Cuisine au Tabac

par Fred Hanna, traduction de Jean-Daniel Chambaz

17/12/06

Fatigué de toute la saveur, de l'acuité, et de la rudesse dans un nouveau Virginie non vieilli, je propose une manière de la réduire à un niveau significatif, sans aucune prétention que cela puisse remplacer les bons vieux mise en cave et vieillissement.

Étant un admirateur des mélanges anglais depuis plus de 30 ans, je préfère des goûts doux, complexes et peut-être un peu épicés. Aussi, je trouve que la saveur de la plupart des nouveaux Virginie est trop souvent piquante, irritante et gênante. Bien que la saveur se corrige souvent et s'adoucisse à mi-parcours du fourneau, je manque parfois de la patience nécessaire pour tenir aussi longtemps. Pour moi, certains des prétendus Virginie "mûris" sont tout sauf mûris, montrant toutes les manières d'un adolescent mal dégrossi et agressif. Mais le tabac de Virginie complètement et suffisamment maturé fournit une des expériences gustatives les plus fines sur terre.

Mon but a été de découvrir des Virginie avec cette grande saveur, mais sans cette rudesse, cette grossièreté et cette brutalité de ceux auxquels il manque cette vraie maturité qui ne vient qu’avec l'âge. Ainsi j'ai mis en cave une modeste collection de Virginie âgés pour me procurer cette incomparable saveur à chaque fois que ma passion pour ce grand tabac serait titillée. Le fumage d'un grand Virginie bien mûri est une expérience magique, et tout à fait remarquable, semblable à un excellent Bourgogne rouge des Côtes de Nuits.

Malheureusement, les boîtes de Virginie de 10 ans et plus peuvent être chères, et bien que pas aussi chères que certaines de leurs consoeurs anglaises, elles peuvent néanmoins être coûteuses. Aussi ai-je pas mal réfléchi ces dernières années, essayant de trouver un moyen de réduire cette saveur piquante et acide, tout en sachant que je ne cesserais pas d'acheter des boîtes anciennes. Plus exactement, je recherchais une manière de réaliser un effet d’"étuvage", qui adoucirait et enrichirait la saveur du tabac avec peu d'efforts de ma part. Je crois que j'ai trouvé un moyen.

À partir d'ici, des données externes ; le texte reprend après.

(* ===== verification/StockSpec.v ===== *)
(** * What a change of stock does

    [ProductRepository.adjust_stock_many] and [adjust_variant_stock_many]: one statement for many rows, with
    the ledger's trigger on every row. *)

From S2P Require Import Prelude Decimal Errors Schema Guards Evolution Repositories Frames Runs.

Local Open Scope string_scope.
Local Open Scope list_scope.
Local Open Scope Z_scope.

Definition add_stock (n : Z) (p : Product) : Product := p <| p_stock := p_stock p + n |>.
Definition add_vstock (n : Z) (v : ProductVariant) : ProductVariant := v <| pv_stock := pv_stock v + n |>.
Lemma add_stock_0 p : add_stock 0 p = p.
Proof. destruct p. unfold add_stock. cbn. by rewrite Z.add_0_r. Qed.
Lemma add_vstock_0 v : add_vstock 0 v = v.
Proof. destruct v. unfold add_vstock. cbn. by rewrite Z.add_0_r. Qed.

(** A row that gains its own value is the same row. *)
Lemma add_stock_same n p : p_stock (add_stock n p) = p_stock p → add_stock n p = p.
Proof. intros Heq. cbn in Heq. replace n with 0 by lia. apply add_stock_0. Qed.
Lemma add_vstock_same n v : pv_stock (add_vstock n v) = pv_stock v → add_vstock n v = v.
Proof. intros Heq. cbn in Heq. replace n with 0 by lia. apply add_vstock_0. Qed.

Lemma add_stock_add a b p : add_stock a (add_stock b p) = add_stock (b + a) p.
Proof. destruct p. unfold add_stock. cbn. by rewrite Z.add_assoc. Qed.
Lemma add_vstock_add a b v : add_vstock a (add_vstock b v) = add_vstock (b + a) v.
Proof. destruct v. unfold add_vstock. cbn. by rewrite Z.add_assoc. Qed.

(** Every row of [m] gained [δ] of its key, and no row came or went. *)
Definition shifted {V} (add : Z → V → V) (δ : Z → Z) (m m' : gmap Z V) : Prop := ∀ j, m' !! j = add (δ j) <$> m !! j.
Definition only_at (k n j : Z) : Z := if j =? k then n else 0.
(** The sum of the deltas given for a key. *)
Definition delta_at (l : list (Z * Z)) (j : Z) : Z := sumZ (map (λ kn, only_at kn.1 kn.2 j) l).

Section shifts.
Context {V : Type} (add : Z → V → V) (add_zero : ∀ v, add 0 v = v) (add_twice : ∀ a b v, add a (add b v) = add (b + a) v).

Lemma shifted_ext δ δ' m m' : (∀ j, δ j = δ' j) → shifted add δ m m' → shifted add δ' m m'.
Proof. intros Heq Hs j. by rewrite <-Heq. Qed.
Lemma shifted_zero m : shifted add (λ _, 0) m m.
Proof. intros j. destruct (m !! j) eqn:Hj; cbn; [by rewrite add_zero|done]. Qed.
Lemma shifted_trans δ1 δ2 m1 m2 m3 : shifted add δ1 m1 m2 → shifted add δ2 m2 m3 → shifted add (λ j, δ1 j + δ2 j) m1 m3.
Proof. intros H1 H2 j. rewrite H2, H1. destruct (m1 !! j); cbn; [by rewrite add_twice|done]. Qed.
Lemma shifted_insert k n v m : m !! k = Some v → shifted add (only_at k n) m (<[k := add n v]> m).
Proof.
  intros Hk j. unfold only_at. destruct (Z.eqb_spec j k) as [->|Hne].
  - by rewrite lookup_insert_eq, Hk.
  - rewrite lookup_insert_ne by done. destruct (m !! j); cbn; [by rewrite add_zero|done].
Qed.
Lemma shifted_missing k n m : m !! k = None → shifted add (only_at k n) m m.
Proof.
  intros Hk j. unfold only_at. destruct (Z.eqb_spec j k) as [->|]; [by rewrite Hk|].
  destruct (m !! j); cbn; [by rewrite add_zero|done].
Qed.
Lemma shifted_same k n v m : m !! k = Some v → add n v = v → shifted add (only_at k n) m m.
Proof. intros Hk Hv. pose proof (shifted_insert k n v m Hk) as Hs. by rewrite Hv, insert_id in Hs. Qed.
End shifts.

Lemma sumZ_cons x l : sumZ (x :: l) = x + sumZ l.
Proof. done. Qed.
Lemma delta_at_map (m : gmap Z Z) j : delta_at (map_to_list m) j = default 0 (m !! j).
Proof.
  unfold delta_at. induction m as [|k n m Hk IH] using map_ind; [done|].
  rewrite (sumZ_perm _ _ (Permutation_map _ (map_to_list_insert m k n Hk))).
  cbn [map fst snd]. rewrite sumZ_cons. unfold only_at at 1.
  destruct (Z.eqb_spec j k) as [->|Hne].
  - rewrite lookup_insert_eq. cbn. rewrite IH, Hk. cbn. lia.
  - by rewrite lookup_insert_ne, IH by done.
Qed.
Lemma nonzero_lookup (m : gmap Z Z) j : default 0 (nonzero m !! j) = default 0 (m !! j).
Proof.
  destruct (nonzero m !! j) as [n|] eqn:Hn.
  - by apply map_lookup_filter_Some in Hn as [-> _].
  - apply map_lookup_filter_None in Hn as [->|Hz]; [done|]. destruct (m !! j) as [n|]; [|done]. cbn.
    specialize (Hz n eq_refl). cbn in Hz. lia.
Qed.

Lemma add_product_stock_run k n x s s' :
  add_product_stock k n s = (inr x, s') → shifted add_stock (only_at k n) (d_products (st_db s)) (d_products (st_db s')).
Proof.
  unfold add_product_stock; cbv zeta. intros Hrun. apply bind_inr in Hrun as (s0 & s1 & Hg & Hrun). apply gets_inr in Hg as [-> ->].
  cbn [id] in *. destruct (d_products (st_db s) !! k) as [p|] eqn:Hp; [|runs; apply shifted_missing; [apply add_stock_0|done]].
  change (p <| p_stock := p_stock p + n |>) with (add_stock n p) in *.
  apply bind_inr in Hrun as (u & s1 & Hg & Hrun). apply guard_inr in Hg as [_ ->].
  destruct (Z.eqb_spec (p_stock (add_stock n p)) (p_stock p)) as [Heq|_]; runs.
  - eapply shifted_same; [apply add_stock_0|done|by apply add_stock_same].
  - rewrite db_set; cbn. eapply shifted_insert; [apply add_stock_0|done].
Qed.
Lemma add_variant_stock_run k n x s s' :
  add_variant_stock k n s = (inr x, s') → shifted add_vstock (only_at k n) (d_variants (st_db s)) (d_variants (st_db s')).
Proof.
  unfold add_variant_stock; cbv zeta. intros Hrun. apply bind_inr in Hrun as (s0 & s1 & Hg & Hrun). apply gets_inr in Hg as [-> ->].
  cbn [id] in *. destruct (d_variants (st_db s) !! k) as [v|] eqn:Hv; [|runs; apply shifted_missing; [apply add_vstock_0|done]].
  change (v <| pv_stock := pv_stock v + n |>) with (add_vstock n v) in *.
  apply bind_inr in Hrun as (u & s1 & Hg & Hrun). apply guard_inr in Hg as [_ ->].
  destruct (Z.eqb_spec (pv_stock (add_vstock n v)) (pv_stock v)) as [Heq|_]; runs.
  - eapply shifted_same; [apply add_vstock_0|done|by apply add_vstock_same].
  - rewrite db_set; cbn. eapply shifted_insert; [apply add_vstock_0|done].
Qed.

(** One statement over many rows. *)
Lemma adjust_stock_many_run ps (ds : gmap Z Z) s s' :
  adjust_stock_many ps ds s = (inr tt, s') →
  shifted add_stock (λ j, default 0 (ds !! j)) (d_products (st_db s)) (d_products (st_db s')) ∧
  (dom (nonzero ds) : gset Z) ⊆ dom ps.
Proof.
  unfold adjust_stock_many; cbv zeta. intros Hrun. apply bind_inr in Hrun as (u & s1 & Hf & Hrun).
  apply raise_if_inr in Hrun as [Hdom%negb_false_iff%bool_decide_eq_true ->]. split; [|done].
  apply shifted_ext with (δ := delta_at (map_to_list (nonzero ds))).
  { intros j. by rewrite delta_at_map, nonzero_lookup. }
  clear Hdom. revert s Hf. induction (map_to_list (nonzero ds)) as [|[k n] l IH]; intros s Hf; cbn in Hf.
  - apply ret_inr in Hf as [_ ->]. apply (shifted_zero add_stock add_stock_0).
  - apply bind_inr in Hf as (u1 & s2 & Hk & Hf). apply bind_inr in Hk as (x & s3 & Hk & Hr). apply ret_inr in Hr as [_ ->].
    eapply (shifted_trans add_stock add_stock_add); [by eapply add_product_stock_run|by apply IH].
Qed.
Lemma adjust_variant_stock_many_run vs (ds : gmap Z Z) s s' :
  adjust_variant_stock_many vs ds s = (inr tt, s') →
  shifted add_vstock (λ j, default 0 (ds !! j)) (d_variants (st_db s)) (d_variants (st_db s')) ∧
  (dom (nonzero ds) : gset Z) ⊆ dom vs.
Proof.
  unfold adjust_variant_stock_many; cbv zeta. intros Hrun. apply bind_inr in Hrun as (c & s1 & Hf & Hrun).
  apply bind_inr in Hrun as (u & s2 & Hc & Hrun). apply raise_if_inr in Hc as [_ ->].
  apply raise_if_inr in Hrun as [Hdom%negb_false_iff%bool_decide_eq_true ->]. split; [|done].
  apply shifted_ext with (δ := delta_at (map_to_list (nonzero ds))).
  { intros j. by rewrite delta_at_map, nonzero_lookup. }
  clear Hdom. revert s Hf. generalize 0 at 1. induction (map_to_list (nonzero ds)) as [|[k n] l IH]; intros z s Hf; cbn in Hf.
  - apply ret_inr in Hf as [_ ->]. apply (shifted_zero add_vstock add_vstock_0).
  - apply bind_inr in Hf as (z' & s2 & Hk & Hf). apply bind_inr in Hk as (x & s3 & Hk & Hr). apply ret_inr in Hr as [_ ->].
    eapply (shifted_trans add_vstock add_vstock_add); [by eapply add_variant_stock_run|by eapply IH].
Qed.

(** A block of the stock context. *)
Lemma stock_change_inr {A} k a r o (body : M A) b s s' :
  stock_change k a r o body s = (inr b, s') →
  ∃ s1 s2, st_db s1 = st_db s ∧ body s1 = (inr b, s2) ∧ st_db s' = st_db s2 ∧ st_now s1 = st_now s ∧ st_now s' = st_now s2.
Proof.
  unfold stock_change, _set. intros Hrun. apply bind_inr in Hrun as (u & s0 & Hk & Hrun). apply raise_if_inr in Hk as [_ ->].
  apply bind_inr in Hrun as (u1 & s1 & Hs & Hrun). injection Hs as _ <-.
  apply try_finally_inr in Hrun as (s2 & Hb & ->). eexists _, s2. split; [|by split_and!]. done.
Qed.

Au cours des cinq derniers mois, j'ai expérimenté un autre traitement du tabac, pour améliorer la saveur du Virginie jeune, piquant, et excessivement acide. C'est une solution simple, qui n'exige pas des pots en terre, des seaux de maçon, ou des mélanges. Cela peut ne pas être nouveau, car il est fort probable que quelqu'un ait essayé ceci à un moment ou à un autre, mais je n'ai encore jamais parlé à quelqu’un qui l’aurait déjà essayé. Ainsi, j'ai d’abord fait l'expérimentation tout seul et j’ai ensuite consulté d'autres personnes pour leurs avis. J'appelle cette technique "cuisson des boîtes au four" ou "traitement au four du tabac" ou simplement "cuisson".

Les résultats jusqu'ici ont été passionnants, mais j'expérimente encore. En ce moment, je peux rapporter trois changements très clairs du tabac. Généralement, le processus rend le tabac :

  1. plus doux, plus riche, et plus mûr au goût,
  2. plus foncé en couleurs, et
  3. plus intense en termes d'arôme, avec une touche supplémentaire de "fruit cuit".

Si le tabac que vous passez au four s'avère justement être votre favori, le processus ne peut pas le rendre "meilleur", mais, de ce que j'ai entendu de mes amis et camarades expérimentateurs, il aura encore un excellent goût, mais différent. Voici ce que j'ai fait. C’est tout à fait simple, vraiment. Mais essayez ceci à vos propres risques.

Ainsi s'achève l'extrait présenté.